• _What you have to do_: Each line below that contains "left" should be counted. Give only the total.

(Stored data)
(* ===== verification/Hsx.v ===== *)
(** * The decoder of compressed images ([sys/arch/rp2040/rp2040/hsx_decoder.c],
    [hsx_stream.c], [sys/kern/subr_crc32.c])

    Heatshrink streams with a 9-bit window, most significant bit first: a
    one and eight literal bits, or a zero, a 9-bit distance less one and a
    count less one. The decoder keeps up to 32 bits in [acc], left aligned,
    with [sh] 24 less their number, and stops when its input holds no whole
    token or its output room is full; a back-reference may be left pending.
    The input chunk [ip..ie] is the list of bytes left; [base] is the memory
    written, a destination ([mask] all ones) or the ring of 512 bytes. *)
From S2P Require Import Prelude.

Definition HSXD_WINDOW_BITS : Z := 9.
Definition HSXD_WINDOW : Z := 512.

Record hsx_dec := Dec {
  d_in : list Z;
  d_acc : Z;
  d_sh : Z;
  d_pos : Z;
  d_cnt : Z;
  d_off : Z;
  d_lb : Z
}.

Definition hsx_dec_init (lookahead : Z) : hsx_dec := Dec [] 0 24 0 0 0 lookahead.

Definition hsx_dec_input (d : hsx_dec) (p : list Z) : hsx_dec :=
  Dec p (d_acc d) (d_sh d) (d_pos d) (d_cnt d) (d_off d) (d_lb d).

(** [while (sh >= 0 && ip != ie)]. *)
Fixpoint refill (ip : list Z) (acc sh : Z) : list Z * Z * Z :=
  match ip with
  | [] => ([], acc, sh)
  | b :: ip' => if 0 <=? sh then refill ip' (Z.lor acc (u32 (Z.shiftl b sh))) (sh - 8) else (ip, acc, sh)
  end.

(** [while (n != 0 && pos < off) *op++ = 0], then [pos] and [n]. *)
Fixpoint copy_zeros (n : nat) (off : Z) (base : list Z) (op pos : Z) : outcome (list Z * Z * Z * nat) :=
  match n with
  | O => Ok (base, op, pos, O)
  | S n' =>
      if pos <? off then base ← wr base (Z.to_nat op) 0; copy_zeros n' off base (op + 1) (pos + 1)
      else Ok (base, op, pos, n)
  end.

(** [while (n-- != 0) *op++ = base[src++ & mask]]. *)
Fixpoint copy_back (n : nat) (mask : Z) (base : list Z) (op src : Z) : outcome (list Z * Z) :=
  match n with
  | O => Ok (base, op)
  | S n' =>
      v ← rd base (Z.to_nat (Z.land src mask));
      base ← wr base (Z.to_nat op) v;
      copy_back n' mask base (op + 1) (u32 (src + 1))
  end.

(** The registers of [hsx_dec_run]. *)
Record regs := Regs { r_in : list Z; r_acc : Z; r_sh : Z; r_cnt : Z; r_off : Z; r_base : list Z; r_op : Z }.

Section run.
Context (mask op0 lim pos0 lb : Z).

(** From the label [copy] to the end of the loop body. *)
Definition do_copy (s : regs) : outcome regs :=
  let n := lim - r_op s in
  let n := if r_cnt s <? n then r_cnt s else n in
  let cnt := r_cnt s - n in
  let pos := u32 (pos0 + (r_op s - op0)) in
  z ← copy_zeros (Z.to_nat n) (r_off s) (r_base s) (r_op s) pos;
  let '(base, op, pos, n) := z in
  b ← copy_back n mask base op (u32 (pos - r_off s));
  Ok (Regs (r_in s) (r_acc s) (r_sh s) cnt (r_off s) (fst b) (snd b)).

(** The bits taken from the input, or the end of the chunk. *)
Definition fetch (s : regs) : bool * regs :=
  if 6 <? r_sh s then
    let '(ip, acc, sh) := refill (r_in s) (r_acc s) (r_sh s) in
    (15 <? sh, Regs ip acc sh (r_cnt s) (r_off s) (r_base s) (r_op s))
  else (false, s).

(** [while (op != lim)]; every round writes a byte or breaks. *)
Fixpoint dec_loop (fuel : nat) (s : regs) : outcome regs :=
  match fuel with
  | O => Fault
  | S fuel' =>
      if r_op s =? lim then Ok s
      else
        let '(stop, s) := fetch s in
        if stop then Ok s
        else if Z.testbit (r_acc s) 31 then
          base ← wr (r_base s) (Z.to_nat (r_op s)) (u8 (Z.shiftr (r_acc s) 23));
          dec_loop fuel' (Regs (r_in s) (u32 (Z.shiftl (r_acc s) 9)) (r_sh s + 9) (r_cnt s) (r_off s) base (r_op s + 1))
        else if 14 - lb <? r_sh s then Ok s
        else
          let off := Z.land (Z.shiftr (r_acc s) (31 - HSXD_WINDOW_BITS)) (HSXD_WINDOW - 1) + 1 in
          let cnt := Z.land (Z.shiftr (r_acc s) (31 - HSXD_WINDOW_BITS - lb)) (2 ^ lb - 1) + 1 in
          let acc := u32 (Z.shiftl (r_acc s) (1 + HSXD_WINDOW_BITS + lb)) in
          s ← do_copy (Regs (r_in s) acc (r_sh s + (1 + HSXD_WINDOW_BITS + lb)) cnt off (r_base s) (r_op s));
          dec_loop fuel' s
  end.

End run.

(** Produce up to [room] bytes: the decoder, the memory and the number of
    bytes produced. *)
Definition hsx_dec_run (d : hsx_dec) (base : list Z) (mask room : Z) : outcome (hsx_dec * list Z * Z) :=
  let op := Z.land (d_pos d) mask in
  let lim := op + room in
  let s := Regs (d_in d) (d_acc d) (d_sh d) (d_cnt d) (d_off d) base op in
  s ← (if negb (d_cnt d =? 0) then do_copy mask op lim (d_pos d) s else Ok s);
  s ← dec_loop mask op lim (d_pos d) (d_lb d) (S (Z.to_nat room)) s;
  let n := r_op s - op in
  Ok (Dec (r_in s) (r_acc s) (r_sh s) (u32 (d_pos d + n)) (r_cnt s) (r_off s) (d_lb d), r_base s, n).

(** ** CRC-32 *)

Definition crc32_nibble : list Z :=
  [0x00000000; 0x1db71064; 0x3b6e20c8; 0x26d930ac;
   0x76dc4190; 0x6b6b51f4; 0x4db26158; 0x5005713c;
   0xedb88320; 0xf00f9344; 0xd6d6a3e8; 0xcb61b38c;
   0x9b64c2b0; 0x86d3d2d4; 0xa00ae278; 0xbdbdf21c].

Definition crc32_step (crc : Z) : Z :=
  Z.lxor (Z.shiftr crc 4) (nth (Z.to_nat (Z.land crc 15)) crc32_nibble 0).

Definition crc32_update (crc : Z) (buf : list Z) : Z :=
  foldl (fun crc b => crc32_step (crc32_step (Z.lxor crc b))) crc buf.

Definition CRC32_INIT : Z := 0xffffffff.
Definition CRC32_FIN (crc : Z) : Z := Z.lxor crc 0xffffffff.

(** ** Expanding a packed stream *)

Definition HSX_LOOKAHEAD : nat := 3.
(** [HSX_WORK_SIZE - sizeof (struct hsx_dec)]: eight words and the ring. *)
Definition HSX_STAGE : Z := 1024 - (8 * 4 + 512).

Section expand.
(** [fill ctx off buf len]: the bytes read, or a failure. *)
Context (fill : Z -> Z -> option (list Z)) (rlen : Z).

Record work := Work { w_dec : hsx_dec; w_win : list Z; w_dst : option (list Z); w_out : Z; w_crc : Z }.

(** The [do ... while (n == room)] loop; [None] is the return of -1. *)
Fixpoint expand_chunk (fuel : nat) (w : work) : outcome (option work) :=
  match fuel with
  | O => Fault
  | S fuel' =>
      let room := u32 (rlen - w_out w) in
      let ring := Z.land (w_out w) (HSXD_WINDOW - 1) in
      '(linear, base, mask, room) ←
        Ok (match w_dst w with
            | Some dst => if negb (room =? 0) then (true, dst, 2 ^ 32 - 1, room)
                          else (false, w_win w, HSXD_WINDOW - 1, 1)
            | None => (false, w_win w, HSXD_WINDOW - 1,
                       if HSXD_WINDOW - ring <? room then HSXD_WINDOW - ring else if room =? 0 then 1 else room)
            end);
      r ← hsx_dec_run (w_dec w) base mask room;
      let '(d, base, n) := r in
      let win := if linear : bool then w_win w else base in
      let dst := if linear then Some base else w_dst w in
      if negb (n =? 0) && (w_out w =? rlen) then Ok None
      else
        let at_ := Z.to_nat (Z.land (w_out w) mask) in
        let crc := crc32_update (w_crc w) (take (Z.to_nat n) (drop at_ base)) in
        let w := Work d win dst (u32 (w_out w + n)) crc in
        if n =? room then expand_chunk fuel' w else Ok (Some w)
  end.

==

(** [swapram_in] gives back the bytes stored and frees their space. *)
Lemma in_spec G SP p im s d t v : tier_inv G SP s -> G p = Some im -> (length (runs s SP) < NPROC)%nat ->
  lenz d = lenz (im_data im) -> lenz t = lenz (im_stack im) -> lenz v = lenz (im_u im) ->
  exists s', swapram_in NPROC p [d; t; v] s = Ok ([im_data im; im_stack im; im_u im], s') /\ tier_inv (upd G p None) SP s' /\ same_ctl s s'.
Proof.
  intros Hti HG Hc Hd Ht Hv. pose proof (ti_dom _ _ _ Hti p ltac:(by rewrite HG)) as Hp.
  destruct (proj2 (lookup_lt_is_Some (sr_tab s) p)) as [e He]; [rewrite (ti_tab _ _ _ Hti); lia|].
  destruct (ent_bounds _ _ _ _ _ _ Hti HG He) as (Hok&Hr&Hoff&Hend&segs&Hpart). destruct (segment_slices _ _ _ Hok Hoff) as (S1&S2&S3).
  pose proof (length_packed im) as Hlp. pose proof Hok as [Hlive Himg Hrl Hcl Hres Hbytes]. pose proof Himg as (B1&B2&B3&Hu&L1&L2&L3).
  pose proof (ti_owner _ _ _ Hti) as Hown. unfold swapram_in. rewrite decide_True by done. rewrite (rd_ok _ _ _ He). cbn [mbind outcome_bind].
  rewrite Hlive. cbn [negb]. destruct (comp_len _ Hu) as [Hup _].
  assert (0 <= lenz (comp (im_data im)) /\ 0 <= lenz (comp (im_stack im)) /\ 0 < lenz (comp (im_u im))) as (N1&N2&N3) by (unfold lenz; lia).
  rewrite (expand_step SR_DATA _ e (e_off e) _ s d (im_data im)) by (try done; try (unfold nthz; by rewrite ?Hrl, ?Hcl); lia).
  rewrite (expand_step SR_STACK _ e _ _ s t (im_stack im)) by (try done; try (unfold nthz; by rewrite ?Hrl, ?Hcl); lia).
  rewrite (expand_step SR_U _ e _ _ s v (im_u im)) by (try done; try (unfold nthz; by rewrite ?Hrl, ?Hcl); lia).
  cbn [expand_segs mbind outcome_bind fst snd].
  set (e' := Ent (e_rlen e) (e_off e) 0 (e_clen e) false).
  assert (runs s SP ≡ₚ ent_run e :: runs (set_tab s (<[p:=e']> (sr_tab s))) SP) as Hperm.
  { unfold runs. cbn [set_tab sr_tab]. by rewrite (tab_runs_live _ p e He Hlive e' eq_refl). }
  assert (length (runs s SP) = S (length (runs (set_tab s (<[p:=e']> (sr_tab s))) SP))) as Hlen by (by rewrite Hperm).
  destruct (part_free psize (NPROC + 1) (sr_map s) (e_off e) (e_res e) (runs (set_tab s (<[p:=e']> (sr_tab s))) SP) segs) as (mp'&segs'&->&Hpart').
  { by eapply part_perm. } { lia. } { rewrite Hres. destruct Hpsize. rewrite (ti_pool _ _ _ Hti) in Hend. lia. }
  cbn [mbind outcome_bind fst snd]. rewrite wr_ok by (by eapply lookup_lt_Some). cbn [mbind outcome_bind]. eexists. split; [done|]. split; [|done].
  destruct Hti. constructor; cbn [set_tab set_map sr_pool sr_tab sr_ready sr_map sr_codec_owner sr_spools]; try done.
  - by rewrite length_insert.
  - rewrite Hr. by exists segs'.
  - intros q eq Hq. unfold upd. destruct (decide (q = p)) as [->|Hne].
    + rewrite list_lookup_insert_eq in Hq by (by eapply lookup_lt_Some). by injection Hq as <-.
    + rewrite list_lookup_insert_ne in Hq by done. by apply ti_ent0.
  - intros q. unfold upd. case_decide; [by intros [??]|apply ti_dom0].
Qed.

==

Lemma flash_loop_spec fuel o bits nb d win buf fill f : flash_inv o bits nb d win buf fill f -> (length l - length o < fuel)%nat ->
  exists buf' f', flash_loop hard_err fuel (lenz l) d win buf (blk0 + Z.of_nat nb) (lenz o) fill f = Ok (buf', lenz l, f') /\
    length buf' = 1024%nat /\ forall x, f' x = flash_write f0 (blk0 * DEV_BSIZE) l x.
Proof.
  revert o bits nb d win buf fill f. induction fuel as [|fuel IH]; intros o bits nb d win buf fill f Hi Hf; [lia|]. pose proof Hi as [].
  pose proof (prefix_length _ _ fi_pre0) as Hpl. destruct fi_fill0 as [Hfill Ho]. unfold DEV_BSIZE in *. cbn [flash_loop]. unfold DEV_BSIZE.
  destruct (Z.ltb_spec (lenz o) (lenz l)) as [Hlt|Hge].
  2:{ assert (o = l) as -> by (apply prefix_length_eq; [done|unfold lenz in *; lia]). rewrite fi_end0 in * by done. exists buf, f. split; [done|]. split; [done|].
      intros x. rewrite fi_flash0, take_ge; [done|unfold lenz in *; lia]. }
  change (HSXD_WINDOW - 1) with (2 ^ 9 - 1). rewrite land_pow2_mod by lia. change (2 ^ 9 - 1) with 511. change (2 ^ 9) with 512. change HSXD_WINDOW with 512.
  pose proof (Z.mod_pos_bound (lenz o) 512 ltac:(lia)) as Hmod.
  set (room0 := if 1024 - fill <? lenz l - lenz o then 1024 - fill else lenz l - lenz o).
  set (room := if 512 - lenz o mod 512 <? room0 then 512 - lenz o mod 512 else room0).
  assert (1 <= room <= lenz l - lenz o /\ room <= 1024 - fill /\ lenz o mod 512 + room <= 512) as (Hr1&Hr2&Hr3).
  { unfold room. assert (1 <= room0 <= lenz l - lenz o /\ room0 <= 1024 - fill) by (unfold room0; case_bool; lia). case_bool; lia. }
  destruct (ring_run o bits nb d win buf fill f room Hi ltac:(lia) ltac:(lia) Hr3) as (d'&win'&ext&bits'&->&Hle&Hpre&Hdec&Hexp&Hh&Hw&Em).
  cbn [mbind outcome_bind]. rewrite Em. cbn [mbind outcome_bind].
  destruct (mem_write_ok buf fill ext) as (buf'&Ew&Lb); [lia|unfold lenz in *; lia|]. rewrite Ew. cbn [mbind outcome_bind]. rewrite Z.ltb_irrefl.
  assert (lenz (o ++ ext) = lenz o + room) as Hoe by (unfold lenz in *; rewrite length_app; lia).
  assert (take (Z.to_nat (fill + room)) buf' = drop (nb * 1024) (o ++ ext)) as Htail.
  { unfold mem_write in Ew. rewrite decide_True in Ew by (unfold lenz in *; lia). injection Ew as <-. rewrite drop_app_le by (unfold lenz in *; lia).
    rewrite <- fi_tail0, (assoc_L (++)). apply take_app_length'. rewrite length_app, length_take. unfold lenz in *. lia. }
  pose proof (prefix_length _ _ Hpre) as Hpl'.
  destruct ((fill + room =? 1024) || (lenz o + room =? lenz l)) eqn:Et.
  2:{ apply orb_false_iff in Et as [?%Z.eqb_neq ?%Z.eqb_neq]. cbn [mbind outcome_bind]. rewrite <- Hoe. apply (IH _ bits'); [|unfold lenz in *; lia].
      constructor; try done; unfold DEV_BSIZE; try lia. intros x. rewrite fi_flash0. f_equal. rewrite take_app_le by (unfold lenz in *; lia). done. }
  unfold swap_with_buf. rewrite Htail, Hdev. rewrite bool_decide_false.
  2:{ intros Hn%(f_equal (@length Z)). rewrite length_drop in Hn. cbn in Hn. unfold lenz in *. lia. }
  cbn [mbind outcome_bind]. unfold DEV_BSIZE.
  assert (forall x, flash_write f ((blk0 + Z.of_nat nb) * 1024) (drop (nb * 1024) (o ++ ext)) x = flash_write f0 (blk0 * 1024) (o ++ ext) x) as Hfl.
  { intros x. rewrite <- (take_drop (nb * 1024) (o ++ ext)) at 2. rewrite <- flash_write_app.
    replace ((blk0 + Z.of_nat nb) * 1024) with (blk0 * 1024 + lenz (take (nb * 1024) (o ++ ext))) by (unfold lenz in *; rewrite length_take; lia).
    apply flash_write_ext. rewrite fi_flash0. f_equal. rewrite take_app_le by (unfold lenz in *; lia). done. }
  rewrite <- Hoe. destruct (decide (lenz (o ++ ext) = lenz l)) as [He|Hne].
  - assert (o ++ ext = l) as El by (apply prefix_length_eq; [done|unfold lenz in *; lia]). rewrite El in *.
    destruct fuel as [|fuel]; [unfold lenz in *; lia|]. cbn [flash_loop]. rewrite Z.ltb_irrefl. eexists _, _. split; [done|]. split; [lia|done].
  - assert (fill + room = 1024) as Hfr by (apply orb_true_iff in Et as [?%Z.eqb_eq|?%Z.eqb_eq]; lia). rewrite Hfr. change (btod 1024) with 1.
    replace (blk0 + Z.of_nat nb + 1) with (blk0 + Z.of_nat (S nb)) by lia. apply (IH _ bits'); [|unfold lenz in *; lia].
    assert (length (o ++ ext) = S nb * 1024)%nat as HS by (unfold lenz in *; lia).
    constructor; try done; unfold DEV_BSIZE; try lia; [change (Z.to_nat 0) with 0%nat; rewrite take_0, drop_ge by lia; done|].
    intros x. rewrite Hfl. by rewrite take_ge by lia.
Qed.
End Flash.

• _Response_: 3